I keep getting an error on the line specified in the readInts() function and am not sure how to fix it.

ERRORS

lvalue required as unary ‘&’ operand" --  The error  for `ptr = &(order(e))`

warning: assignment makes pointer from integer without a cast -- The error for `ptr=order(e)`

Pointer code

void readInts(){

int *a,*b,*c;
char e;
int (*ptr1)(int*,int*,int*);
int result;

    printf("Enter Integer 1:");
    scanf("%d", a);
    printf("Enter Integer 2:");
    scanf("%d", b);
    printf("Enter Integer 3:");
    scanf("%d", c);
    printf("Enter either A or D:");
    scanf(" %c", &e);

    ptr1 = &(order(e));        /*ERROR HERE*/
    result  = (*ptr1)(a,b,c);

    printf("%d %d %d", a, b, c);
    }

Functions

int ascending3(int* x, int* y, int* z)
{

/*removed sorting code for the sake of shortening the question*/

*x=smallest;
*y=middle;
*z=largest;

}

int descending(int* x, int* y, int* z)
{
int swap;

ascending3(x,y,z);

swap=*x;
*x=*z;
*z=swap;
}

int (*order(char e))(int*x ,int*y,int*z)
{ 

if(e=='a')
{
    return ascending3;
}
else if(e =='d')
{
    return descending;
}
return;
}

Answer 1

A function cannot return a function. For this reason you cannot apply the address of operator ( & ) to the result of your function (to retrieve an address). But a function can return a pointer to a function.

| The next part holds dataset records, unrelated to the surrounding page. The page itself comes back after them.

(** * Azafea metrics: event classification (events/_base.py)

    A shallow embedding of [azafea/event_processors/metrics/events/_base.py]:
    the three model registries filled by [MetricMeta.__new__], the payload
    parsers of [MetricEvent] and [UnknownEvent], and the three dispatchers
    [new_singular_event], [new_aggregate_event] and [new_sequence_event].

    Python exceptions are values of type [Exc]; code that may raise, log or
    add to the database session lives in the monad [M]. *)

From Stdlib Require Import ZArith Lia.
From Stdlib Require Import Strings.Ascii Strings.Byte.
From stdpp Require Import base option list strings pretty gmap fin_maps.

#[local] Set Warnings "-register-all".

Local Open Scope Z_scope.
Local Open Scope string_scope.

Abbreviation bytes := (list byte).

(** ** Exceptions *)

(** The classes of exception the module raises or catches by name.  All of
    them derive from [Exception]; [KeyError] is the one the dispatchers
    single out. *)
Inductive ExcClass : Type :=
| KeyError
| IndexError
| ValueError
| TypeError
| NotImplementedError
| OtherException (name : string).

(** An exception instance: its class and what [str(e)] returns. *)
Record Exc : Type := mkExc { exc_class : ExcClass; exc_str : string }.

Definition is_KeyError (e : Exc) : bool :=
  match exc_class e with KeyError => true | _ => false end.

Inductive result (A : Type) : Type :=
| Ok (a : A)
| Raise (e : Exc).
Arguments Ok {A} a.
Arguments Raise {A} e.

Definition result_bind {A B} (r : result A) (k : A -> result B) : result B :=
  match r with Ok a => k a | Raise e => Raise e end.

(** [repr] of a string without quotes or escapes in it, as the interpreter
    shows the key of a [KeyError]. *)
Definition repr_str (s : string) : string := "'" ++ s ++ "'".

(** ** GLib.Variant values *)

(** The typed tree a [GLib.Variant] decomposes into.  Containers that can be
    empty carry the type string of their elements. *)
Inductive Variant : Type :=
| GByte (b : byte)
| GUint32 (n : Z)
| GInt64 (n : Z)
| GString (s : string)
| GMaybe (elem_type : string) (child : option Variant)
| GArray (elem_type : string) (items : list Variant)
| GTuple (items : list Variant)
| GBox (child : Variant).

Fixpoint get_type_string (v : Variant) : string :=
  match v with
  | GByte _ => "y"
  | GUint32 _ => "u"
  | GInt64 _ => "x"
  | GString _ => "s"
  | GMaybe t _ => "m" ++ t
  | GArray t _ => "a" ++ t
  | GTuple items => "(" ++ String.concat "" (List.map get_type_string items) ++ ")"
  | GBox _ => "v"
  end.

(** The children of a container, in the order they were serialised. *)
Definition children (v : Variant) : list Variant :=
  match v with
  | GMaybe _ (Some c) => [c]
  | GArray _ items => items
  | GTuple items => items
  | GBox c => [c]
  | _ => []
  end.

Definition n_children (v : Variant) : nat := length (children v).

Definition get_child_value (v : Variant) (index : nat) : result Variant :=
  match children v !! index with
  | Some c => Ok c
  | None => Raise (mkExc IndexError "child index out of range")
  end.

Definition get_uint32 (v : Variant) : result Z :=
  match v with
  | GUint32 n => Ok n
  | _ => Raise (mkExc TypeError ("not a uint32: " ++ get_type_string v))
  end.

Definition get_int64 (v : Variant) : result Z :=
  match v with
  | GInt64 n => Ok n
  | _ => Raise (mkExc TypeError ("not an int64: " ++ get_type_string v))
  end.

Definition get_byte (v : Variant) : result byte :=
  match v with
  | GByte b => Ok b
  | _ => Raise (mkExc TypeError ("not a byte: " ++ get_type_string v))
  end.

(** [get_maybe] gives the value inside a maybe, [None] for Nothing. *)
Definition get_maybe (v : Variant) : option Variant :=
  match v with
  | GMaybe _ o => o
  | _ => None
  end.

(** ** uuid.UUID *)

Definition hex_digit (n : N) : ascii :=
  match String.get (N.to_nat n) "0123456789abcdef" with
  | Some c => c
  | None => "0"%char
  end.

Definition hex_byte (b : byte) : string :=
  let n := Byte.to_N b in
  String (hex_digit (n / 16)) (String (hex_digit (n mod 16)) EmptyString).

Definition hex_bytes (b : bytes) : string := String.concat "" (List.map hex_byte b).

(** [str] of a UUID: 32 hexadecimal digits in groups of 8-4-4-4-12. *)
Definition uuid_text (b : bytes) : string :=
  let h := hex_bytes b in
  String.substring 0 8 h ++ "-" ++ String.substring 8 4 h ++ "-"
  ++ String.substring 12 4 h ++ "-" ++ String.substring 16 4 h ++ "-"
  ++ String.substring 20 12 h.

(** [str(UUID(bytes=b))]; anything but 16 bytes is a [ValueError]. *)
Definition UUID_str (b : bytes) : result string :=
  if (length b =? 16)%nat then Ok (uuid_text b)
  else Raise (mkExc ValueError "bytes is not a 16-char string").

(** ** Requests, column values and event rows *)

(** [..request.Request]: the two columns the dispatchers read. *)
Record Request : Type := mkRequest {
  absolute_timestamp : Z;
  relative_timestamp : Z
}.

(** What a keyword argument or a column of an event row can hold. *)
Inductive Value : Type :=
| PyNone
| PyBool (b : bool)
| PyInt (z : Z)
| PyStr (s : string)
| PyBytes (b : bytes)
| PyDatetime (t : Z)
| PyRequest (r : Request).

Abbreviation Fields := (gmap string Value).

(** A final event model, as a downstream module declares it. *)
Record EventModel : Type := mkEventModel {
  __name__ : string;
  __event_uuid__ : string;
  __payload_type__ : option string;
  _get_fields_from_payload : Variant -> result Fields
}.

(** The class of a row: one of the six tables of this module, or a
    registered final model. *)
Inductive ModelClass : Type :=
| InvalidSingularEvent
| UnknownSingularEvent
| InvalidAggregateEvent
| UnknownAggregateEvent
| InvalidSequence
| UnknownSequence
| Known (cls : EventModel).

Record Event : Type := mkEvent {
  event_class : ModelClass;
  event_attrs : Fields
}.

Inductive Outcome : Type := KnownOutcome | UnknownOutcome | InvalidOutcome.

Definition outcome (ev : Event) : Outcome :=
  match event_class ev with
  | Known _ => KnownOutcome
  | UnknownSingularEvent | UnknownAggregateEvent | UnknownSequence => UnknownOutcome
  | InvalidSingularEvent | InvalidAggregateEvent | InvalidSequence => InvalidOutcome
  end.

(** ** The effects: logging and the database session *)

Record LogRecord : Type := mkLog {
  log_level : string;
  log_message : string;
  log_exc_info : option Exc
}.

Record World : Type := mkWorld {
  dbsession : list Event;
  log : list LogRecord
}.

Definition M (A : Type) : Type := World -> result A * World.

Definition ret {A} (a : A) : M A := fun w => (Ok a, w).

Definition raise {A} (e : Exc) : M A := fun w => (Raise e, w).

Definition bind {A B} (m : M A) (k : A -> M B) : M B :=
  fun w => match m w with
           | (Ok a, w') => k a w'
           | (Raise e, w') => (Raise e, w')
           end.

Definition lift {A} (r : result A) : M A := fun w => (r, w).

(** [try: body / except KeyError: on_KeyError / except Exception as e:
    on_Exception e].  The clauses are tried in this order, and what a
    handler itself raises is not caught. *)
Definition try_except {A} (body : M A) (on_KeyError : M A) (on_Exception : Exc -> M A)
  : M A :=
  fun w => match body w with
           | (Ok a, w') => (Ok a, w')
           | (Raise e, w') => if is_KeyError e then on_KeyError w' else on_Exception e w'
           end.

Declare Scope py_scope.
Delimit Scope py_scope with py.
Notation "x <- m ;; k" := (bind m (fun x => k))
  (at level 100, m at next level, right associativity) : py_scope.
Notation "m ;;; k" := (bind m (fun _ => k))
  (at level 100, right associativity) : py_scope.
Local Open Scope py_scope.

Definition add_log (r : LogRecord) (w : World) : World :=
  mkWorld (dbsession w) (log w ++ [r]).

Definition add_row (ev : Event) (w : World) : World :=
  mkWorld (dbsession w ++ [ev]) (log w).

Definition log_error (msg : string) : M unit :=
  fun w => (Ok tt, add_log (mkLog "ERROR" msg None) w).

(** [log.exception(msg)] inside a handler for [e]: an error record with the
    trace of [e]. *)
Definition log_exception (msg : string) (e : Exc) : M unit :=
  fun w => (Ok tt, add_log (mkLog "ERROR" msg (Some e)) w).

Definition dbsession_add (ev : Event) : M unit :=
  fun w => (Ok tt, add_row ev w).

(** ** The model registries *)

Record Registry : Type := mkRegistry {
  SINGULAR_EVENT_MODELS : gmap string EventModel;
  AGGREGATE_EVENT_MODELS : gmap string EventModel;
  SEQUENCE_EVENT_MODELS : gmap string EventModel
}.

(** [d[key]] on a dict. *)
Definition getitem {A} (d : gmap string A) (key : string) : result A :=
  match d !! key with
  | Some a => Ok a
  | None => Raise (mkExc KeyError (repr_str key))
  end.

(** The bases a class statement can list. *)
Inductive BaseClass : Type :=
| SingularEvent
| AggregateEvent
| SequenceEvent
| OtherBase (name : string).

Definition BaseClass_eqb (a b : BaseClass) : bool :=
  match a, b with
  | SingularEvent, SingularEvent => true
  | AggregateEvent, AggregateEvent => true
  | SequenceEvent, SequenceEvent => true
  | OtherBase x, OtherBase y => bool_decide (x = y)
  | _, _ => false
  end.

Definition BaseClass_repr (b : BaseClass) : string :=
  let qualified :=
    match b with
    | SingularEvent => "azafea.event_processors.metrics.events._base.SingularEvent"
    | AggregateEvent => "azafea.event_processors.metrics.events._base.AggregateEvent"
    | SequenceEvent => "azafea.event_processors.metrics.events._base.SequenceEvent"
    | OtherBase name => name
    end in
  "<class " ++ repr_str qualified ++ ">".

(** [repr] of the tuple of bases. *)
Definition repr_bases (bases : list BaseClass) : string :=
  match bases with
  | [b] => "(" ++ BaseClass_repr b ++ ",)"
  | _ => "(" ++ String.concat ", " (List.map BaseClass_repr bases) ++ ")"
  end.

Definition in_bases (b : BaseClass) (bases : list BaseClass) : bool :=
  existsb (BaseClass_eqb b) bases.

(** [MetricMeta.__new__]: [cls] is the class [super().__new__] has just
    built and [event_uuid] is [attrs.get('__event_uuid__')].  The registries
    are module globals, so the new registry is returned next to the result. *)
Definition MetricMeta___new__ (name : string) (bases : list BaseClass)
    (event_uuid : option string) (cls : EventModel) (reg : Registry)
  : result EventModel * Registry :=
  match event_uuid with
  | Some event_uuid =>
      if in_bases SingularEvent bases then
        (Ok cls, mkRegistry (<[event_uuid := cls]> (SINGULAR_EVENT_MODELS reg))
                            (AGGREGATE_EVENT_MODELS reg) (SEQUENCE_EVENT_MODELS reg))
      else if in_bases AggregateEvent bases then
        (Ok cls, mkRegistry (SINGULAR_EVENT_MODELS reg)
                            (<[event_uuid := cls]> (AGGREGATE_EVENT_MODELS reg))
                            (SEQUENCE_EVENT_MODELS reg))
      else if in_bases SequenceEvent bases then
        (Ok cls, mkRegistry (SINGULAR_EVENT_MODELS reg) (AGGREGATE_EVENT_MODELS reg)
                            (<[event_uuid := cls]> (SEQUENCE_EVENT_MODELS reg)))
      else
        (Raise (mkExc NotImplementedError
                  ("Can't handle class " ++ name ++ " with bases " ++ repr_bases bases)),
         reg)
  | None => (Ok cls, reg)
  end.
(** X22: the value slot [_sorter] reads for an indexed field is the one
    [update] fills for it: after [update] of an object, its document holds
    in the column of the [k]-th indexed field, which is [k], the marshalled
    value of that field, and nothing when the data has no such field. *)
Theorem update_fills_the_value_slots (store : Store) (p : Prepared)
  (k : nat) (f : string) :
  NoDup (map fst site_fields) ->
  decodable p ->
  map fst (List.filter (fun field => indexed (snd field)) site_fields) !! k
  = Some f ->
  exists database,
    update site_fields store [p] = (database, false)
    /\ _value_column (schema database) f = k
    /\ forall j d,
         documents database !! j = Some d ->
         identifier_of (obj p) ∈ terms d ->
         values d !! k = model_data p !! f ≫= value_text.
Proof.
  intros Hnd Hp Hk. unfold update. cbn [update_from].
  rewrite database_writable_schema.
  destruct (document_for_decodable (snd (build_schema site_fields)) p Hp)
    as [dp Edp].
  rewrite Edp. eexists. split; [reflexivity|].
  destruct (document_for_values p dp k f Hnd Edp Hk) as [Hcol Hval].
  cbn [schema replace_document]. rewrite database_writable_schema.
  split; [exact Hcol|].
  intros j d Hd Hin.
  pose proof (document_for_holds _ _ _ Edp) as (Hidp & _).
  apply (replace_document_lookup _ dp _ j d Hidp) in Hd as [[-> _]|[_ Hn]];
    [exact Hval | contradiction].
Qed.
Definition update_candidates : list (Element -> bool) :=
  [ (fun e => named ["meta"] e && attr_is "property" "article:modified_time" e);
    (fun e => named ["meta"] e && attr_is "property" "og:updated_time" e);
    (fun e => named ["meta"] e && attr_is "itemprop" "dateModified" e);
    (fun e => named ["meta"] e && attr_is "name" "last-modified" e);
    (fun e => named ["time"] e && attr_is "itemprop" "dateModified" e) ].

(** [get_creation_date(url, soup)] *)
Definition get_creation_date (W : World) (url : string) (soup : Soup) : Result string :=
  host <- host_of url ;;
  let from_api :=
    if contains "neocities.org" host then neocities_date W host "created_at" else None in
  match from_api with
  | Some s => Ok s
  | None =>
      m <- first_meta_date creation_candidates soup ;;
      match m with
      | Some s => Ok s
      | None => Ok EmptyString
      end
  end.

(** [get_last_update_date(url, soup)] *)
Definition get_last_update_date (W : World) (url : string) (soup : Soup) : Result string :=
  host <- host_of url ;;
  let from_api :=
    if contains "neocities.org" host then neocities_date W host "last_updated" else None in
  match from_api with
  | Some s => Ok s
  | None =>
      m <- first_meta_date update_candidates soup ;;
      match m with
      | Some s => Ok s
      | None =>
          (* the body of the last [try]: the HEAD request *)
          let from_head :=
            r <- requests_head W url ;;
            match header_get "Last-Modified" (headers r) with
            | Some v => s <- format_datetime_iso v true ;; Ok (Some s)
            | None => Ok None
            end in
          match from_head with
          | Ok (Some s) => Ok s
          | _ => Ok EmptyString
          end
      end
  end.
(** * Spack patch handling: a shallow embedding of [lib/spack/spack/patch.py]

    The development follows the source file top to bottom:

    - the two standard-library functions the fingerprint is built from,
      [hashlib.md5] and [base64.b32encode], written out so that the
      embedding computes on concrete bytes;
    - Python values, exceptions and name lookup, as far as [patch.py]
      needs them;
    - the world the code runs in (files, working directory, the
      collaborators from other modules of spack) and a state-and-exception
      monad with an event log;
    - [Patch.__init__], [Patch.file_hash], [Patch.apply], [Patch.get_patch],
      [get_url], [get_file], [file_hash] and [NoSuchPatchFileError];
    - the properties of these definitions. *)

From Stdlib Require Import ZArith List String Ascii Bool Lia DecimalString.
From Stdlib Require Import DecimalZ DecimalPos.
From Stdlib Require Import Init.Byte.
Import ListNotations.

Local Open Scope string_scope.
Local Open Scope list_scope.
Local Open Scope Z_scope.

(* ===================================================================== *)
(** ** Bytes *)
(* ===================================================================== *)

Module Bytes.

(** A byte as the integer [0 <= n < 256] it denotes. *)
Definition to_Z (b : byte) : Z := Z.of_N (Byte.to_N b).

Definition of_Z (z : Z) : byte :=
  match Byte.of_N (Z.to_N (z mod 256)) with
  | Some b => b
  | None => x00
  end.

(** The bytes of a text, one per character (Python 2 [str]). *)
Definition of_string (s : string) : list byte :=
  map byte_of_ascii (list_ascii_of_string s).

The name of a function in C (prefixed or not by the & operator) is always set as the address of the function, that's a pointer to that function.

The correct code is:

int ascending3(int *x, int *y, int *z);
int descending(int *x, int *y, int *z);

typedef int (*fn)(int *x, int *y, int *z);

fn order(char e)
{

    if (e == 'a')
    {
        return ascending3;
    }
    else if (e == 'd')
    {
        return descending;
    }
    return NULL;
}

void readInts(void)
{

    int *a, *b, *c;
    char e;
    fn ptr1;
    int result;

    printf("Enter Integer 1:");
    scanf("%d", a);
    printf("Enter Integer 2:");
    scanf("%d", b);
    printf("Enter Integer 3:");
    scanf("%d", c);
    printf("Enter either A or D:");
    scanf(" %c", &e);

    ptr1 = order(e);
    result = (*ptr1) (a, b, c);

    printf("%p %p %p", a, b, c);
}

Where I used a typedef to declare the type of our function pointer (and also 2 prototypes for the ordering functions).

If you like to have the asterisk to better show the pointer nature of our type, you can define fn as function (not a pointer to function):

typedef int (fn)(int *x, int *y, int *z);

So you can use the asterisk notation:

typedef int fn(int *x, int *y, int *z);

fn *order(char e)
{

    if (e == 'a')
    {
        return ascending3;
    }
    else if (e == 'd')
    {
        return descending;
    }
    return NULL;
}

void readInts(void)
{

    int *a, *b, *c;
    char e;
    fn *ptr1;
    int result;

    printf("Enter Integer 1:");
    scanf("%d", a);
    printf("Enter Integer 2:");
    scanf("%d", b);
    printf("Enter Integer 3:");
    scanf("%d", c);
    printf("Enter either A or D:");
    scanf(" %c", &e);

    ptr1 = order(e);
    result = (*ptr1) (a, b, c);

    printf("%p %p %p", a, b, c);
}